Waveform Evaluation of Seismic Network in the Aceh Province by using Power Spectral Density and Probability Density Function
Keywords:
Wave form, Seismic network, Power spectral density, Probability density functionAbstract
Waveform evaluation of seismic networks is important to know the station's performance. The monitoring must be carefully checked and routinely evaluated to capture some seismic activities from active faults and an unknown active fault. We develop and evaluate the seismic network in Aceh Province from three stations, namely LHMI, MLSI, and KCSI stations. We applied machine learning approaches to classify the seismic waveforms and features in the time-frequency domain and figure the power spectral density and probability density function (PSDPDF) in the time-frequency domain. The results, the characteristics of the PSD are normal and the sensor condition is in good condition. The recorded signal was well analyzed in the 19 times segmentations and figure no significant noise the vertical component.
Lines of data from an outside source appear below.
(** The conversion to single precision: the nearest number with a 24-bit
    significand (ties to even), on the subnormal grid below [2 ^ -126].
    Overflow, which no network statistic reaches, is not treated. *)
Definition tensor_float (q : Q) : Q :=
  if Qeq_bool q (0 # 1)%Q then (0 # 1)%Q
  else
    let a := Qabs q in
    let e := Z.max (floor_log2 a) (-126) in
    let ulp := Qpower (2 # 1)%Q (e - 23) in
    let r := Qmult (inject_Z (round_half_even (Qdiv a ulp))) ulp in
    Qred (if Qle_bool (0 # 1)%Q q then r else Qopp r).

Definition lib : Library :=
  mkLibrary barabasi_albert_graph Random degree clustering degree_centrality
    khop_subgraph_nx house plant_shapes tensor_float.

End Reference.

(** ** Properties named by the specification *)

Definition supported_features : list string :=
  ["network stats"; "gaussian"; "onehot"].

(** ['feature and edge'] is accepted as another name of ['edge and
    feature']. *)
Definition supported_rules : list string :=
  ["edge"; "feature"; "edge and feature"; "feature and edge"].

Definition unsupported_feature (name : string) : Prop :=
  str_lower name ∉ supported_features.

Definition unsupported_rule (name : string) : Prop :=
  str_lower name ∉ supported_rules.

(** Every node carries a feature vector that has a coordinate 1. *)
Definition featured (G : Graph) : Prop :=
  ∀ i, i ∈ nodes G → ∃ f c, node_x G i = Ok f ∧ f !! 1%nat = Some c.

(** Every listed node carries a shape tag. *)
Definition tagged (G : Graph) (ns : list nat) : Prop :=
  ∀ ni, ni ∈ ns → ∃ s, node_shape G ni = Ok s.

(** Among the listed nodes, the tags above the sentinel 0 are those of
    exactly one motif instance. *)
Definition one_motif_in (G : Graph) (ns : list nat) : Prop :=
  ∃ s, (0 < s)%Z ∧
       (∃ ni, ni ∈ ns ∧ node_shape G ni = Ok s) ∧
       (∀ ni s', ni ∈ ns → node_shape G ni = Ok s' → (0 < s')%Z → s' = s).

(** No listed node is motif-tagged. *)
Definition no_motif_in (G : Graph) (ns : list nat) : Prop :=
  ∀ ni s, ni ∈ ns → node_shape G ni = Ok s → (s <= 0)%Z.

(** The comparison the ['feature'] rule evaluates before it stops: coordinate
    1 of the node against the median of coordinate 1 over all nodes. *)
Definition feature_condition (G : Graph) (node_idx : nat) : result bool :=
  x1 ← feature_column G;
  xi ← py_index x1 node_idx;
  Ok (gt_float xi (np_median x1)).

(** The value stored under ['x'] at each node, in node order. *)
Definition features_of (G : Graph) : list (option Feature) :=
  map (fun p : nat * NodeData => attr_x (snd p)) (node_list G).

Definition invalid_base_parameters (n m : Z) : Prop :=
  (m >= n)%Z ∨ (n <= 0)%Z ∨ (m <= 0)%Z.

(** The law of [random.choice(seq)] is uniform over the positions of [seq];
    the probability that the chosen element satisfies [event]. *)
Definition prob_choice {A : Type} (seq : list A) (event : A -> bool) : Q :=
  Qdiv (inject_Z (Z.of_nat (length (filter (fun a => event a = true) seq))))
       (inject_Z (Z.of_nat (length seq))).

Fixpoint sum_Q (l : list Q) : Q :=
  match l with
  | [] => (0 # 1)%Q
  | a :: l' => Qplus a (sum_Q l')
  end.

(** The world in which the next draws of the generator of [random] return
    the values [ds] in turn; everything else is as in [w]. *)
Definition with_draws (w : World) (ds : list nat) : World :=
  mkWorld
    (mkGenerator
       (fun k =>
          if (cursor (py_random w) <=? k)%nat
          then default (outputs (py_random w) k) (ds !! (k - cursor (py_random w))%nat)
          else outputs (py_random w) k)
       (cursor (py_random w)))
    (torch_default w).

(** The sequences of [k] results that [k] calls of
    [random.choice(range(3))] can return; under the uniform law of
    [random.choice] and independent calls they are equally likely. *)
Fixpoint all_draws (k : nat) : list (list nat) :=
  match k with
  | O => [[]]
  | S k' => concat (map (fun d => map (cons d) (all_draws k')) (seq 0 3))
  end.

(** Entry [p] of the vector is 1. *)
Definition is_hot (f : Feature) (p : nat) : bool :=
  match f !! p with Some v => Qeq_bool v (1 # 1)%Q | None => false end.

(** The event that the vectors generated for a list of nodes have their 1
    at the positions [ps], node by node. *)
Definition hot_positions (ps : list nat) (r : result (list Feature * World)) : bool :=
  match r with
  | Ok (fs, _) =>
      (length fs =? length ps)%nat &&
      forallb (fun fp : Feature * nat => is_hot (fst fp) (snd fp)) (zip fs ps)
  | Err _ => false
  end.

(** The positions that the next [n] calls of [random.choice(range(3))]
    select, and the world after them. *)
Definition next_positions (w : World) (n : nat) : list nat :=
  map (fun j => (outputs (py_random w) (cursor (py_random w) + j) mod 3)%nat) (seq 0 n).

Definition after_draws (w : World) (n : nat) : World :=
  mkWorld (mkGenerator (outputs (py_random w)) (cursor (py_random w) + n))
    (torch_default w).

(** The next [n] triples of samples of torch's generator, and the world
    after them. *)
Definition next_samples (w : World) (n : nat) : list Feature :=
  map (fun j =>
         map (fun i => outputs (torch_default w) (cursor (torch_default w) + 3 * j + i)%nat)
           (seq 0 3))
    (seq 0 n).

Definition after_samples (w : World) (n : nat) : World :=
  mkWorld (py_random w)
    (mkGenerator (outputs (torch_default w)) (cursor (torch_default w) + 3 * n)).

(** The statistics of a node, as [get_feature] of ['network stats'] lists
    them. *)
Definition network_stats_of (lib : Library) (G : Graph) (v : nat) : result Feature :=
  d ← degree lib G v;
  c ← clustering lib G v;
  dc ← dict_get (degree_centrality lib G) v;
  Ok (map (tensor_float lib) [d; c; dc]).

(** The middle values of a column: the entries of the sorted column at
    positions [(N - 1) / 2] and [N / 2], which coincide for an odd count. *)
Definition lower_middle (l : list Q) : option Q :=
  sort_Q l !! ((length l - 1) / 2)%nat.

Definition upper_middle (l : list Q) : option Q :=
  sort_Q l !! (length l / 2)%nat.

(** The columns for which the median that NumPy computes in single
    precision lies between the two middle values, as the exact one does: an
    odd count, for which no mean is taken, or magnitudes of at most
    [2 ^ 126], whose sums do not overflow. *)
Definition median_between_middles (l : list Q) : Prop :=
  Nat.odd (length l) = true ∨
  Forall (fun x => Qle (Qabs x) (Qpower (2 # 1)%Q 126)) l.

(** The node keys are the integers below the number of nodes. *)
Definition contiguous (G : Graph) : Prop :=
  ∀ i, (i < length (nodes G))%nat → i ∈ nodes G.

(** [visualize], up to the drawing calls: the list
    [y = [ylist[i] for i in self.G.nodes]] handed to [nx.draw] as
    [node_color], for [ylist = self.graph.y.tolist()]. *)
Definition visualize_node_color (ylist : list Z) (G : Graph) : result (list Z) :=
  traverse (py_index ylist) (nodes G).

(** ** Concrete inputs *)

Definition counting : Generator nat := mkGenerator (fun k => k) 0.
Definition still (d : Q) : Generator Q := mkGenerator (fun _ => d) 0.

(** Two states of the world that differ in the generator of [random]. *)
Definition world0 : World := mkWorld counting (still (0 # 1)%Q).
Definition world1 : World := mkWorld (mkGenerator (fun k => k) 1) (still (0 # 1)%Q).

(** A third one, which differs from the first in torch's generator. *)
Definition world2 : World := mkWorld counting (still (1 # 1)%Q).

(** [BAShapes(1, 2, 1, 0, seed=7, feature_method=feature,
    labeling_method=rule)] *)
Definition args_small (feature rule : string) : InitArgs :=
  mkInitArgs 1 2 1 (Some 0%Z) "house" (Some 7%Z) "plant" "global"
    feature rule [].

(** [BAShapes(1, 4, 1, 1, shape=shape, seed=7)] *)
Definition args_shape (shape : string) : InitArgs :=
  mkInitArgs 1 4 1 (Some 1%Z) shape (Some 7%Z) "plant" "global"
    "network stats" "edge and feature" [].

(** The hyperparameters of the module's main block. *)
Definition args_upper_bound : InitArgs :=
  mkInitArgs 1 5000 1 None "house" None "plant" "neighborhood upper bound"
    "gaussian" "edge" [("shape_upper_bound", 1%Z)].

(** [BAShapes(1, n, m, 1, seed=7)] *)
Definition args_base (n m : Z) : InitArgs :=
  mkInitArgs 1 n m (Some 1%Z) "house" (Some 7%Z) "plant" "global"
    "network stats" "edge and feature" [].

(** A path 0 - 1 - 2 whose nodes 1 and 2 belong to motif instance 1. *)
Definition demo_graph : Graph :=
  mkGraph
    [(0, mkNodeData (Some [1 # 1; 0 # 1; 1 # 2]%Q) (Some 0%Z));
     (1, mkNodeData (Some [2 # 1; 1 # 1; 1 # 1]%Q) (Some 1%Z));
     (2, mkNodeData (Some [1 # 1; 0 # 1; 1 # 2]%Q) (Some 1%Z))]%nat
    [(0, 1); (1, 2)]%nat.

(** The same path before any feature is assigned. *)
Definition demo_graph_bare : Graph :=
  mkGraph
    [(0, mkNodeData None (Some 0%Z));
     (1, mkNodeData None (Some 1%Z));
     (2, mkNodeData None (Some 1%Z))]%nat
    [(0, 1); (1, 2)]%nat.

(** The path without its middle node: the keys are 0 and 2. *)
Definition demo_graph_gap : Graph :=
  mkGraph
    [(0, mkNodeData (Some [1 # 1; 0 # 1; 1 # 2]%Q) (Some 0%Z));
     (2, mkNodeData (Some [1 # 1; 0 # 1; 1 # 2]%Q) (Some 1%Z))]%nat
    [].

(** A single node with a feature and no shape tag. *)
Definition demo_graph_untagged : Graph :=
  mkGraph [(0, mkNodeData (Some [0 # 1; 0 # 1; 1 # 1]%Q) None)]%nat [].

Definition demo_self (rule : string) (G : Graph) : BAShapes :=
  mkBAShapes 3 1 (Some 7%Z) "network stats" rule (Some 1%nat) (Some G).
High frequency (> 10 Hz) has a low noise percentage and low signals < 0.1 Hz. A parallel trend can be found at the low frequency content and an overlapping trend at the very high frequency content. That was usually comes from ordinary equipment interference in the centering and thermal conditions. The overlapping is very meaningless because it was only located in one segment. In general, the recorded signal is suitable with the amplitude tolerance of the pole-zero seismometer configuration, so the determination of the body-wave phase signal (P and S) in the higher frequency is effective.